The spray unit <NUM> is disposed in the space between the article <NUM> and the magnetic pattern mold <NUM> and configured to spray an adhesive resin composite in this embodiment, but as shown in <FIG>, the spray unit <NUM> may include a plurality of spray nozzles <NUM> that sprays an adhesive resin composite toward a pattern-forming object surface of an article <NUM> through nonmagnetic pattern grooves <NUM> of the magnetic pattern mold <NUM>.

Further, when the work of forming a pattern by spraying an adhesive resin composite to an article <NUM> is repeated several times, magnetism may be decreased due to accumulation of the adhesive resin composite on the inner surface of the magnetic pattern mold <NUM>. Accordingly, it is possible to perform a pattern-forming process without contaminating the magnetic pattern mold <NUM> and decreasing magnetism, as shown in <FIG>, by detachably attaching a nonmagnetic protective film <NUM> to an inner surface of the magnetic pattern mold <NUM>, that is, a surface facing a pattern-forming surface of an article <NUM> such that an adhesive resin composite is attached to the outer surface of the protective film <NUM>, and easily detaching the protective film <NUM> from the magnetic pattern mold <NUM> after performing the pattern-forming process several times.

According to the present disclosure described above, when an adhesive resin composite containing a magnetic pigment is sprayed onto the surface of an article <NUM>, a predetermined pattern can be formed on the surface of the article <NUM> while the magnetic pigment is arranged into a predetermined pattern by the magnetism of the magnetic pattern mold <NUM>. Accordingly, a coating process of a pattern can be very quickly and easily achieved.

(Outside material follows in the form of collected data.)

(** A flag of 0x40 announces an initializer, after another byte. *)
Definition table_flags (flags : Z) : bool := (flags =? 0) || (flags =? 1) || (flags =? 4) || (flags =? 5).
Definition parse_table (acc : list (wah_table_type_t * option wah_analyzed_code_t))
  : comp cio (wah_table_type_t * option wah_analyzed_code_t) :=
  first <- on_sec peek_io ;;
  let has_init_expr := first =? 0x40 in
  (if has_init_expr then
     on_sec (require_io TYPED_FUNCREF) ;;;
     on_sec (on_cur take_byte) ;;;
     zero <- on_sec read_byte ;;
     stm_ensure (zero =? 0) WAH_ERROR_MALFORMED
   else stm_ret tt) ;;;
  elem <- on_sec (table_elem_type (env_types M)) ;;
  tt <- on_sec (table_limits table_flags elem) ;;
  if has_init_expr then
    let M := set_tables (acc.*1 ++ [tt]) M in
    e <- const_expr M elem (wah_global_index_limit M) false ;;
    stm_ret (tt, Some e.1)
  else
    stm_ensure (WAH_TYPE_IS_NULLABLE elem) WAH_ERROR_VALIDATION_FAILED ;;;
    stm_ret (tt, None).

Definition sizeof_wah_table_type_t : Z := 104.
Definition wah_parse_table_section : comp cio (list (wah_table_type_t * option wah_analyzed_code_t)) :=
  count <- on_sec (on_cur (wah_decode_and_validate_count 3)) ;;
  if 0 <? count then
    on_sec (malloc_io count sizeof_wah_table_type_t) ;;;
    parse_items parse_table (Z.to_nat count) []
  else stm_ret [].

(** The initializer of a global sees the globals before it. *)
Definition parse_global (acc : list (wah_global_decl * (wah_analyzed_code_t * list Z)))
  : comp cio (wah_global_decl * (wah_analyzed_code_t * list Z)) :=
  g <- on_sec (parse_global_type (env_types M)) ;;
  init <- const_expr (set_globals (acc.*1 ++ [g]) M) (global_type g) (u32 (zlen (global_imports M) + zlen acc)) true ;;
  stm_ret (g, init).

Definition sizeof_wah_global_t : Z := 104.
Definition wah_parse_global_section : comp cio (list (wah_global_decl * (wah_analyzed_code_t * list Z))) :=
  count <- on_sec (on_cur (wah_decode_and_validate_count 3)) ;;
  on_sec (malloc_io count sizeof_wah_global_t) ;;;
  parse_items parse_global (Z.to_nat count) [].

(** *** The start function *)

Definition wah_parse_start_section : comp io Z :=
  idx <- on_cur wah_decode_uleb128 ;;
  stm_ensure (idx <? wah_func_index_limit M) WAH_ERROR_VALIDATION_FAILED ;;;
  type_idx <- stm_opt (func_type_index M idx) ;;
  stm_ensure (type_idx <? type_count (env_types M)) WAH_ERROR_VALIDATION_FAILED ;;;
  ft <- stm_opt (zget (types (env_types M)) type_idx) ;;
  stm_ensure ((zlen (param_types ft) =? 0) && (zlen (result_types ft) =? 0)) WAH_ERROR_VALIDATION_FAILED ;;;
  stm_ret idx.
End Module.
End Storage.

(** *** What is accepted *)

(** A defined function type. *)
Definition is_func_type (m : wah_module_t) (ti : Z) : Prop :=
  0 <= ti < type_count m /\ exists td, zget (type_defs m) ti = Some td /\ kind td = WAH_COMP_FUNC.
Definition is_tag_type (m : wah_module_t) (ti : Z) : Prop :=
  is_func_type m ti /\ exists ft, zget (types m) ti = Some ft /\ result_types ft = [].

(** Limits within the range of the addresses; [UINT64_MAX] is no maximum. *)
Definition limits_ok (bound min max : Z) : Prop := 0 <= min <= max /\ min <= bound /\ (max <= bound \/ max = UINT64_MAX).
Definition memory_ok (mt : wah_memory_type_t) : Prop :=
  addr_type_ok (mem_addr_type mt) /\
  limits_ok (if mem_addr_type mt =? WAH_TYPE_I32 then 65536 else 2 ^ 48) (min_pages mt) (max_pages mt).
Definition table_ok (m : wah_module_t) (tt : wah_table_type_t) : Prop :=
  (type_valid m (elem_type tt) /\ addr_type_ok (tab_addr_type tt)) /\ WAH_TYPE_IS_REF (elem_type tt) = true /\
  limits_ok (if tab_addr_type tt =? WAH_TYPE_I32 then UINT32_MAX else UINT64_MAX) (min_elements tt) (max_elements tt).
Definition global_ok (m : wah_module_t) (g : wah_global_decl) : Prop := type_valid m (global_type g).

(** The arrays of a parsed import section. *)
Record imports_ok (m : wah_module_t) (im : import_arrays) : Prop := {
  ims_funcs : Forall (is_func_type m) (im_funcs im);
  ims_tables : Forall (table_ok m) (im_tables im);
  ims_memories : Forall memory_ok (im_memories im);
  ims_globals : Forall (global_ok m) (im_globals im);
  ims_tags : Forall (is_tag_type m) (im_tags im);
  ims_count : zlen (im_descs im) = zlen (im_funcs im) + zlen (im_tables im) + zlen (im_memories im) + zlen (im_globals im) + zlen (im_tags im);
  ims_caps : cap_ok (im_func_cap im) /\ cap_ok (im_table_cap im) /\ cap_ok (im_memory_cap im) /\ cap_ok (im_global_cap im) /\ cap_ok (im_tag_cap im) }.

(** An entry is judged by the entries before it. *)
Definition items_ok {A} (P : list A -> A -> Prop) (l : list A) : Prop :=
  forall i x, l !! i = Some x -> P (take i l) x.

(** A table has an initializer, in a module in which it is the last table, or its
    elements may be null. *)
Definition table_entry_ok (M : wah_module_env) (acc : list (wah_table_type_t * option wah_analyzed_code_t))
    (x : wah_table_type_t * option wah_analyzed_code_t) : Prop :=
  table_ok (env_types M) x.1 /\
  match x.2 with
  | Some ac => const_code (set_tables (acc.*1 ++ [x.1]) M) (elem_type x.1) (wah_global_index_limit M) false (ac, [])
  | None => WAH_TYPE_IS_NULLABLE (elem_type x.1) = true
  end.
(** The initializer of a global, which reads only globals before it. *)
Definition global_entry_ok (M : wah_module_env) (acc : list (wah_global_decl * (wah_analyzed_code_t * list Z)))
    (x : wah_global_decl * (wah_analyzed_code_t * list Z)) : Prop :=
  global_ok (env_types M) x.1 /\
  const_code (set_globals (acc.*1 ++ [x.1]) M) (global_type x.1) (zlen (global_imports M) + zlen acc) true x.2.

In particular, since the magnetic pattern mold <NUM> is made of a flexible and elastic material, nonmagnetic pattern grooves <NUM> are engraved into a groove or through-hole type in the magnetic pattern mold <NUM>, and magnetic field lines are formed in areas outside the nonmagnetic pattern grooves <NUM>, there is an advantage of very easily manufacturing a magnetic pattern mold <NUM> that can easily form magnetic field lines in a desired pattern and has a shape corresponding to the 3D shape of an article.

Further, when it is required to change the shape of a pattern to be coated on the surface of an article <NUM>, it is possible to simply change the shape of the pattern by replacing the magnetic pattern mold <NUM>, so it is also possible to easily change a pattern.

The mechanical strength of an article <NUM> having a resin pattern layer <NUM> with a pattern or a design formed by the method of forming a pattern is also increased by the resin pattern layer <NUM> formed on the surface thereof, so it is possible to expect excellent properties in comparison to articles having a pattern or a design expressed directly thereon in the related art.

Claim 1:
An apparatus for forming a magnetic pigment pattern on an article, the apparatus comprising:
a magnetic pattern mold (<NUM>) having nonmagnetic pattern grooves (<NUM>) engraved in a predetermined pattern, and providing predetermined magnetic field lines on a pattern-forming object surface of an article (<NUM>) by generating magnetism in areas outside the nonmagnetic pattern grooves (<NUM>); and
a spray unit (<NUM>) spraying an adhesive resin composite containing a ferromagnetic pigment onto the pattern-forming object surface of the article (<NUM>),
wherein a predetermined magnetic pigment pattern is formed while the magnetic pigment of the adhesive resin composite that is applied to the pattern-forming object surface of the article (<NUM>) is rearranged along magnetic field lines generated by the magnetic pattern mold (<NUM>),
characterized in that the magnetic pattern mold (<NUM>) is installed at a predetermined distance from the pattern-forming object surface of the article (<NUM>), and the spray unit (<NUM>) applies an adhesive resin composite to the pattern-forming object surface of the article (<NUM>) by spraying the adhesive containing a ferromagnetic pigment to a space between the pattern-forming object surface of the article (<NUM>) and the magnetic pattern mold (<NUM>).